Dataset extract:

☆ ☆ ☆ ☆ ☆

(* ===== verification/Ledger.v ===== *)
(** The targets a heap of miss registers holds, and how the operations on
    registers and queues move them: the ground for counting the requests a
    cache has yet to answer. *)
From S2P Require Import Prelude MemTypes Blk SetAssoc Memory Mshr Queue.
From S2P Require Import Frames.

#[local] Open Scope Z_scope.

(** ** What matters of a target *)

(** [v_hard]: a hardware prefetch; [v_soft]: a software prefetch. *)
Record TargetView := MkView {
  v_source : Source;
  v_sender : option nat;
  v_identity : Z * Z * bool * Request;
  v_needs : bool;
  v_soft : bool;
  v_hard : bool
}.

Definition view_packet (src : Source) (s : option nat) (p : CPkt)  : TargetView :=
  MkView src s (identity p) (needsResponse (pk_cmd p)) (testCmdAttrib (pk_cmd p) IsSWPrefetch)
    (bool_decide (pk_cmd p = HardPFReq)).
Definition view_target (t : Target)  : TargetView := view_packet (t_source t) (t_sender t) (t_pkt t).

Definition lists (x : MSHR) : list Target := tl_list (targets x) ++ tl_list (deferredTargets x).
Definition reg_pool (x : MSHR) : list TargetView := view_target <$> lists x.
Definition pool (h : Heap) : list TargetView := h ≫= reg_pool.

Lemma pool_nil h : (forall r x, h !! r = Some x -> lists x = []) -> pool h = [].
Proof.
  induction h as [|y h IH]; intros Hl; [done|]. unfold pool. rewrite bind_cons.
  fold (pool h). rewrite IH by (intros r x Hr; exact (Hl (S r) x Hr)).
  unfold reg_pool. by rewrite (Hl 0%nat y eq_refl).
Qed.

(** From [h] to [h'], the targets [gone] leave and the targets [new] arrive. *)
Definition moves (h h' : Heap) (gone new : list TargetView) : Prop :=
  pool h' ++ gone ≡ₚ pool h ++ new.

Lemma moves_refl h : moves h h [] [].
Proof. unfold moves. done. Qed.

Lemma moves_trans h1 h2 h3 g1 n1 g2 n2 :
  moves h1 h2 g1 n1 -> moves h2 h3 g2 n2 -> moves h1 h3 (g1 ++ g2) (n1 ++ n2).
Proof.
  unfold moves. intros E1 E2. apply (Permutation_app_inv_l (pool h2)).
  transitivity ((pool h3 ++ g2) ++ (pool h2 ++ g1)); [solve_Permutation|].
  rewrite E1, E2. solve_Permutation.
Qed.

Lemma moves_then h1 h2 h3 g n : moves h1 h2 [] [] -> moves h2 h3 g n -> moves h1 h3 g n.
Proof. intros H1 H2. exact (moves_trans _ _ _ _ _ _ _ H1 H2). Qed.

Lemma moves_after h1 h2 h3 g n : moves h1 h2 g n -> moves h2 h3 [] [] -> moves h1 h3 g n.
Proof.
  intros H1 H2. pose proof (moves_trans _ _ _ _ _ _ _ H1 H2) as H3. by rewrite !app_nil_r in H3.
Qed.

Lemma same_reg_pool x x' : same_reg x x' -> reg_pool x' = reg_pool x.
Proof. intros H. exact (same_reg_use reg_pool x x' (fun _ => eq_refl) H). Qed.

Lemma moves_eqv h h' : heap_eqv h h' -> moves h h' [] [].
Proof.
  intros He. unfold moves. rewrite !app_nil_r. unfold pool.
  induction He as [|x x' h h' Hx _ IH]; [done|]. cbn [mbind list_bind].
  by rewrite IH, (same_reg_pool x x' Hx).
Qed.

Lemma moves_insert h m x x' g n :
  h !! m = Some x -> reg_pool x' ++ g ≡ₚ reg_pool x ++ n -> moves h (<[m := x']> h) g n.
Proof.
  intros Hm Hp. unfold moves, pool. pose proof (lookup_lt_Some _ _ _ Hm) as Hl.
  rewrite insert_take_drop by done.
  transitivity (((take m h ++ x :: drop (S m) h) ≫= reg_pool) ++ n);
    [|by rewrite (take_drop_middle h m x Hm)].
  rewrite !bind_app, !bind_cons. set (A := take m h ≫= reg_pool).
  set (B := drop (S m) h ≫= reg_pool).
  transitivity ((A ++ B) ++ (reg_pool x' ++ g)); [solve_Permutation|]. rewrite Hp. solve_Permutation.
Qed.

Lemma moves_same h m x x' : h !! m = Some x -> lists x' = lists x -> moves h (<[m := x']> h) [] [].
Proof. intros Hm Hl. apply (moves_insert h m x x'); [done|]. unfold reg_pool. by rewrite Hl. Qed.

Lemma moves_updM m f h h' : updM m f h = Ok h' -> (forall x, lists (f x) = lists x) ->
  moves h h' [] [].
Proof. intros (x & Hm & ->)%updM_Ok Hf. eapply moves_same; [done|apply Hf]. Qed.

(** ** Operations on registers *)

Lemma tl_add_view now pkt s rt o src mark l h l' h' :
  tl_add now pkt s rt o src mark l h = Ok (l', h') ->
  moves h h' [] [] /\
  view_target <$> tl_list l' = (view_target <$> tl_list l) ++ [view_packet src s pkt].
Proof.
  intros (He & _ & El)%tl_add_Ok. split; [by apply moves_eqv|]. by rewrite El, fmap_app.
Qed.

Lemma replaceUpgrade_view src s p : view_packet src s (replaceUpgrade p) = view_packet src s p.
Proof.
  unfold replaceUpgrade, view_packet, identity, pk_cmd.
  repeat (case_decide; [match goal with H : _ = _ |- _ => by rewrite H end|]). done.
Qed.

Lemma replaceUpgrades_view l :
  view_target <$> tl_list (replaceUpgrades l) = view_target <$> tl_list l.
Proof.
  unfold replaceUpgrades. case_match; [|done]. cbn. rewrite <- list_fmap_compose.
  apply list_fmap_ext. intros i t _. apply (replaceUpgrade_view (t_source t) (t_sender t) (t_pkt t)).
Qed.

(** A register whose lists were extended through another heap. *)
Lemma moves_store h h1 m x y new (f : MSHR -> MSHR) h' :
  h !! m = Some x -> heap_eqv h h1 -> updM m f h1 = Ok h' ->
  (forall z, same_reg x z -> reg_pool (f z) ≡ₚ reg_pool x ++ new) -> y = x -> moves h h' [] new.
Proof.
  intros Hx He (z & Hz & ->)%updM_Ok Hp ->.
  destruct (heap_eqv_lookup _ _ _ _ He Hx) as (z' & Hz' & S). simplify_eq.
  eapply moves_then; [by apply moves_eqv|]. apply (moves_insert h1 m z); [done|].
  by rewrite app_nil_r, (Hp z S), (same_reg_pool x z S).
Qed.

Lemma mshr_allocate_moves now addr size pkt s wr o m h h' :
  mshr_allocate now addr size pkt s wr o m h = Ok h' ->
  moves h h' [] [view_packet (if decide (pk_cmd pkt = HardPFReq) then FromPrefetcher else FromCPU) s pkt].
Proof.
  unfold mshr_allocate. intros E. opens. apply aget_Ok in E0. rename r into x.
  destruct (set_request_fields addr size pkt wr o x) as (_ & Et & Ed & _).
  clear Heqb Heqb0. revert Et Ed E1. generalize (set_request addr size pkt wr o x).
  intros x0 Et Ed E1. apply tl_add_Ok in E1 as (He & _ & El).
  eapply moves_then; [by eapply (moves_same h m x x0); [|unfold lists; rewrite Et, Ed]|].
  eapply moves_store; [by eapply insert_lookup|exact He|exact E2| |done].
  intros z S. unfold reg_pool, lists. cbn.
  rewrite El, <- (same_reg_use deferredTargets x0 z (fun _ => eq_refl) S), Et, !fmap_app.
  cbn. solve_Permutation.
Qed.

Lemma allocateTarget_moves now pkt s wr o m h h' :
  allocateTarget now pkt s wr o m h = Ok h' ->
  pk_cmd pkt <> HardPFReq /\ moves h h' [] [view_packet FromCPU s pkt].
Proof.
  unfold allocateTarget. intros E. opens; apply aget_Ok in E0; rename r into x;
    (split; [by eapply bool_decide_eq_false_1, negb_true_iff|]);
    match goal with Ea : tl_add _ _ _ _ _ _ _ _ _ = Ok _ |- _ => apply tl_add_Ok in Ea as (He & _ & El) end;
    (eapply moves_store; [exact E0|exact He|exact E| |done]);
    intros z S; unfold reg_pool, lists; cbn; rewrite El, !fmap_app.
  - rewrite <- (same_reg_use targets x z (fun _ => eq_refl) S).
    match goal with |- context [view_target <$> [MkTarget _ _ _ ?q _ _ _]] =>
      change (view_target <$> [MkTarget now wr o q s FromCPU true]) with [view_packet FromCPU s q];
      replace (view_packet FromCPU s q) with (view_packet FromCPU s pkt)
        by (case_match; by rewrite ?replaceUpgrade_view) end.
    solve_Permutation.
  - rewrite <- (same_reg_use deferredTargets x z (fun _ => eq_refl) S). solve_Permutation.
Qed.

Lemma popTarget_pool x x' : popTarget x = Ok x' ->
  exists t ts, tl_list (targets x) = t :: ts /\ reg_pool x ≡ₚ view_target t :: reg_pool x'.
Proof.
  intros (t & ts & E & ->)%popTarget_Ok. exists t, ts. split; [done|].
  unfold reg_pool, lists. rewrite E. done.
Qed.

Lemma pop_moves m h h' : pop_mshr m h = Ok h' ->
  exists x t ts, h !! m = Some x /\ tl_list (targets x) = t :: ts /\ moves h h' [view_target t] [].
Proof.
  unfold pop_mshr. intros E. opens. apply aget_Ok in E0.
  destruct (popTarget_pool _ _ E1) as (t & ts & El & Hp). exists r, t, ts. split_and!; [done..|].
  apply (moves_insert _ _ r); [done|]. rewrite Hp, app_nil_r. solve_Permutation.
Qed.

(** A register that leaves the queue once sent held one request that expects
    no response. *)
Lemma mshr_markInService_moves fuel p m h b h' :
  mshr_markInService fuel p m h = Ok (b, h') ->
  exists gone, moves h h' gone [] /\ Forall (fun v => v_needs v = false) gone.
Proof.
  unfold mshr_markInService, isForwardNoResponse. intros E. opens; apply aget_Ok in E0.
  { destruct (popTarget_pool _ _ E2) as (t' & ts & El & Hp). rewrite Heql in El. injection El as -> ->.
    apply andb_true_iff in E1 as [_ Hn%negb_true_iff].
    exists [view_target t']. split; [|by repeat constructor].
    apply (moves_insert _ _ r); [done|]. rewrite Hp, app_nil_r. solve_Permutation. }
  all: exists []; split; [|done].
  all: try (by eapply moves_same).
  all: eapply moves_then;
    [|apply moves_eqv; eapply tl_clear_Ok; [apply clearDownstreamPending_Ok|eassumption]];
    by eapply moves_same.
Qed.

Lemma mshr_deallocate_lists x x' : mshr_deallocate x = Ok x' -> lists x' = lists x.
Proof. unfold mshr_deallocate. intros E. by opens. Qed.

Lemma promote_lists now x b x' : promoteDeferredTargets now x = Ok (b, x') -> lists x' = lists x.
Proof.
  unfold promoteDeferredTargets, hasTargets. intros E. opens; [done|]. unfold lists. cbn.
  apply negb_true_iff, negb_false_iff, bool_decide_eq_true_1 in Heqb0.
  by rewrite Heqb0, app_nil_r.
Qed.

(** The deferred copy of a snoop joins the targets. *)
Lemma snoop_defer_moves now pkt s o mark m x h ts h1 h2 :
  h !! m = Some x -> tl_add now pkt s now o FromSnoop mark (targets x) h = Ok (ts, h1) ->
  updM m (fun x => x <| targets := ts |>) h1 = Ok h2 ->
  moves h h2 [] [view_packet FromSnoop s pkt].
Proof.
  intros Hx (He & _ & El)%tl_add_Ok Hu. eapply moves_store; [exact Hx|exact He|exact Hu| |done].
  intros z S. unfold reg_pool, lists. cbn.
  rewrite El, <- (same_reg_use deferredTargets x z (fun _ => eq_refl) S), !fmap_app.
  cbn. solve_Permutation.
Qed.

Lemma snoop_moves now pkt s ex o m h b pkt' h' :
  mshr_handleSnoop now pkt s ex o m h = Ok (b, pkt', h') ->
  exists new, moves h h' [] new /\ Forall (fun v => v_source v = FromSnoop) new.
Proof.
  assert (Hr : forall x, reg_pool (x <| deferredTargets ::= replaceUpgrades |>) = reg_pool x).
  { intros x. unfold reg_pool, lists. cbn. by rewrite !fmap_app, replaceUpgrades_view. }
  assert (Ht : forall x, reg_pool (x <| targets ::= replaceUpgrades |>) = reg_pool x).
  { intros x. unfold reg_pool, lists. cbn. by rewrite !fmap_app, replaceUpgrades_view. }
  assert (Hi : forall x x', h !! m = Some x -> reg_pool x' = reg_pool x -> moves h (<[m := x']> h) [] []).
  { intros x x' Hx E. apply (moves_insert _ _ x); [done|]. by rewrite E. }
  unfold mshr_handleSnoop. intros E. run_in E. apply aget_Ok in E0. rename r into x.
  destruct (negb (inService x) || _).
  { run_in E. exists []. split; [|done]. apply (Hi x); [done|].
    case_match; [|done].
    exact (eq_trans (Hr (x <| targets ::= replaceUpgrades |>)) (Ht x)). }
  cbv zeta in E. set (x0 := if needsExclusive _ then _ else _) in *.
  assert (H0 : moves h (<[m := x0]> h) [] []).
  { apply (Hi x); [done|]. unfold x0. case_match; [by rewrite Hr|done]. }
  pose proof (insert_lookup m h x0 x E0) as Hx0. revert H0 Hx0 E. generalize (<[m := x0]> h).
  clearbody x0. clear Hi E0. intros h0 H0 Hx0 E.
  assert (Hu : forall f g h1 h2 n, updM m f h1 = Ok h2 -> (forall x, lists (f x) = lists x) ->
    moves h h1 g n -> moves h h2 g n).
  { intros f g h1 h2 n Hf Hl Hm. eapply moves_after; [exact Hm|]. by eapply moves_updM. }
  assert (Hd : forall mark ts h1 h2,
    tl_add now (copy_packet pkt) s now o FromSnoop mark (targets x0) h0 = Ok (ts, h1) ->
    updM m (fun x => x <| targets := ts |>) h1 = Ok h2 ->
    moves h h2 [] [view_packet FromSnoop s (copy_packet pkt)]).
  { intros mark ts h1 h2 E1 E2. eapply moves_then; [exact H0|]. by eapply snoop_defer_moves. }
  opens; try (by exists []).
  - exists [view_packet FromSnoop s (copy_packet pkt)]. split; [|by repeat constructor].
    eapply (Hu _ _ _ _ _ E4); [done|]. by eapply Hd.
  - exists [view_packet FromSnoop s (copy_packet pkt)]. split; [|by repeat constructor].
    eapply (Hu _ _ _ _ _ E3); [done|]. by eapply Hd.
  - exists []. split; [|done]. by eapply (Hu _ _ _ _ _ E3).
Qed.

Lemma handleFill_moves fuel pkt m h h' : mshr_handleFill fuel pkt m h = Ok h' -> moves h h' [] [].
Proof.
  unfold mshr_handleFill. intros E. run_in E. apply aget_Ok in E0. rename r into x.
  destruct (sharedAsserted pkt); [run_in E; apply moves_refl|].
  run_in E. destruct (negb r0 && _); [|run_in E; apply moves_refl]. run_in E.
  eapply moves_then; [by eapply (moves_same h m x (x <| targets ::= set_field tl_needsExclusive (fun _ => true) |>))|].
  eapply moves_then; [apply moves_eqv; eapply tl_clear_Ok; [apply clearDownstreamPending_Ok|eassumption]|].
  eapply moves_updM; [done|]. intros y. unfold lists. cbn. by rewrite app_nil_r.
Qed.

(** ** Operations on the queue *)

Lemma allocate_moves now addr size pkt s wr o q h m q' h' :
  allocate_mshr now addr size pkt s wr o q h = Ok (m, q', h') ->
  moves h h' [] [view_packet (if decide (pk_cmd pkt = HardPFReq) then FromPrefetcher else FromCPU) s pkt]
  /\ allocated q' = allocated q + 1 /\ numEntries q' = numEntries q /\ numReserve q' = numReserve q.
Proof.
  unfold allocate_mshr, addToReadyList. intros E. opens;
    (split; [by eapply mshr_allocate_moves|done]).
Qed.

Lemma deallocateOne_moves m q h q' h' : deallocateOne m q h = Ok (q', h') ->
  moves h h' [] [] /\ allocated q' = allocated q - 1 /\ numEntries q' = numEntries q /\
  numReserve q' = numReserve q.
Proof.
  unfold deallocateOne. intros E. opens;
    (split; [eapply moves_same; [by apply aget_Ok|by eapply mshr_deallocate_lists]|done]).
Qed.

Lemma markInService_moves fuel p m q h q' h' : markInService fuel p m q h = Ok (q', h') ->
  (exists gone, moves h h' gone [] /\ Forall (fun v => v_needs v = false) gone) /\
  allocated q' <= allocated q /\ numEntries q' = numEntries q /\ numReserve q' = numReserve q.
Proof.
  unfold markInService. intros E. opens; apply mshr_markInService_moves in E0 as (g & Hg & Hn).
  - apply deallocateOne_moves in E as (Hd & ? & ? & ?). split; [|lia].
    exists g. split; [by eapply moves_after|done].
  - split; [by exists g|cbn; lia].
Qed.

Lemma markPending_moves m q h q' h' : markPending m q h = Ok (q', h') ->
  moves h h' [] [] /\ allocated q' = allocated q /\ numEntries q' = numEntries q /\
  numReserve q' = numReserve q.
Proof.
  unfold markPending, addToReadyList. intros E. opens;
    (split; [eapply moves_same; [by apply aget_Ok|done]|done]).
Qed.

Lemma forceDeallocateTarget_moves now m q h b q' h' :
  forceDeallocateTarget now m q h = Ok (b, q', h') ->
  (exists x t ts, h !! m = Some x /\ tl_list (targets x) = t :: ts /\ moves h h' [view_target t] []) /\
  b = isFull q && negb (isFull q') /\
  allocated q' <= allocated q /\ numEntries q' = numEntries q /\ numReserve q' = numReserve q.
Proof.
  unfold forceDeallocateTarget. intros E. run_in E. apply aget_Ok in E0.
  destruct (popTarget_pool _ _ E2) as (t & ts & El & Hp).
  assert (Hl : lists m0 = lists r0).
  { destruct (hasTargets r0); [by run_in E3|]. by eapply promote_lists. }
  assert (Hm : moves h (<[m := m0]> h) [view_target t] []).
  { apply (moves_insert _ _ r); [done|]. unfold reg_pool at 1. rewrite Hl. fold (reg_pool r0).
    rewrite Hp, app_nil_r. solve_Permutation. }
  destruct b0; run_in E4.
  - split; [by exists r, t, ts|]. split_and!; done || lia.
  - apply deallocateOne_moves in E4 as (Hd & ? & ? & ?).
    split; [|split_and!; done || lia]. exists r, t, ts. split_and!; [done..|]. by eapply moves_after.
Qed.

☆ ☆ ☆ ☆ ☆

Above are the entries. Copy exactly the part that opens with the line containing "assert (Ht : forall" and closes with the line containing "intros x x'", and no more.

Reply to the exercise:
  assert (Ht : forall x, reg_pool (x <| targets ::= replaceUpgrades |>) = reg_pool x).
  { intros x. unfold reg_pool, lists. cbn. by rewrite !fmap_app, replaceUpgrades_view. }
  assert (Hi : forall x x', h !! m = Some x -> reg_pool x' = reg_pool x -> moves h (<[m := x']> h) [] []).
  { intros x x' Hx E. apply (moves_insert _ _ x); [done|]. by rewrite E. }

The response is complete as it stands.